Source: https://www.gibbsgiden.com/blog/aig-penalized-bad-faith-practices/
Timestamp: 2019-04-24 22:43:58+00:00

Document:
By Michael B. Geibel, Esq.
With facts shockingly reminiscent of egregious conduct criticized thirty years ago in Betts v. Allstate Ins. Co. (1984) 154 Cal.App.3d 688, a court in Massachusetts recently excoriated AIG Claims Services, Inc. for its bad faith handling of a personal injury lawsuit by finding that AIG hired defense counsel to fabricate a version of the accident that did not happen, improperly coached witnesses to support that version, suppressed recorded statements from the same witnesses which contradicted the version offered at trial, and then filed a meritless appeal. See, Odin Anderson v. American International Group, Inc., Superior Court Civil Action No. 2003-01212-B. After a subsequent trial under Massachusetts statutes providing remedies for unfair and deceptive claims settlement practices, the court applied the maximum sanction of double damages.

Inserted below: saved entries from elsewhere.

(** * OBForceField: minimizer, line searches and the UFF force field

    A shallow embedding of [src/obminimize.cpp], of the UFF force field
    ([forcefielduff.cpp]) and of the host side of the OpenCL electrostatic
    term ([electro_opencl.cpp]), together with the properties of the
    specification that concern them and further properties of the code.

    Numbers.  A C++ [double] that is known to be finite is an element of [R];
    rounding and overflow are not modelled.  Where the source tests
    [isfinite] on a value returned by a geometric helper, that value has type
    [double] below, which adds one element for NaN and the infinities; the
    vectors of the conjugate-gradient direction array, where a division by
    zero produces NaN, have the type [Direction]. *)

From Stdlib Require Import Reals Lra List Ascii String ZArith Bool Lia Arith.
Import ListNotations.

Open Scope R_scope.

(** ** Comparisons on reals as booleans *)

Definition Rltb (a b : R) : bool := if Rlt_dec a b then true else false.
Definition Rgtb (a b : R) : bool := Rltb b a.
Definition Rneqb (a b : R) : bool := if Req_dec_T a b then false else true.

(** [IsNear] and [IsNearZero] of openbabel/obutil.h:
    [fabs(a - b) < epsilon] and [fabs(a) < epsilon] (default 2e-6). *)
Definition IsNear (a b epsilon : R) : bool := Rltb (Rabs (a - b)) epsilon.
Definition IsNearZero (a epsilon : R) : bool := Rltb (Rabs a) epsilon.
Definition IsNearZero_default : R := 0.000002.

(** Units of openbabel (forcefield.h, obutil.h). *)
Definition KCAL_TO_KJ : R := 4.1868.
Definition DEG_TO_RAD : R := PI / 180.
Definition RAD_TO_DEG : R := 180 / PI.

(** ** Eigen::Vector3d *)

Module Vector3d.

Record t : Type := mk { x : R; y : R; z : R }.

Definition Zero : t := mk 0 0 0.
Definition add (a b : t) : t := mk (x a + x b) (y a + y b) (z a + z b).
Definition sub (a b : t) : t := mk (x a - x b) (y a - y b) (z a - z b).
Definition scale (a : t) (s : R) : t := mk (x a * s) (y a * s) (z a * s).
Definition dot (a b : t) : R := x a * x b + y a * y b + z a * z b.
Definition cross (a b : t) : t :=
  mk (y a * z b - z a * y b) (z a * x b - x a * z b) (x a * y b - y a * x b).
Definition squaredNorm (a : t) : R := dot a a.
Definition norm (a : t) : R := sqrt (squaredNorm a).
(** [normalize] divides the vector by its norm. *)
Definition normalize (a : t) : t := mk (x a / norm a) (y a / norm a) (z a / norm a).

Of particular interest to counsel having been exposed to a rather common negotiation tactic of AIG, footnote 17 of the Odin decision notes that AIG’s representative at settlement conferences claimed that AIG “internal protocols” required that any cash settlement payment be delayed “by at least 90 days.” Put on the stand, AIG’s executive vice president admitted that AIG had no such internal protocol.
Unlike the Massachusetts statute, the California “Unfair Insurance Practices Act” set forth inInsurance Code § 790 et seq. does not provide for a direct action against an insurer after the decision in Moradi-Shalal v. Fireman’s Fund Ins. Cos. (1988) 46 Cal.3d 287. However, in Yanting Zhang v. Superior Court (2013) 57 Cal.4th 364 the Supreme Court held that Moradi-Shalal does not preclude first party UCL actions (“Unfair Competition Law,” Bus. & Prof. Code § 17200 et. seq.) that are based on grounds independent from section 790.03 of the Unfair Insurance Practices Act, even when the insurer’s conduct also violates Insurance Code 790.03.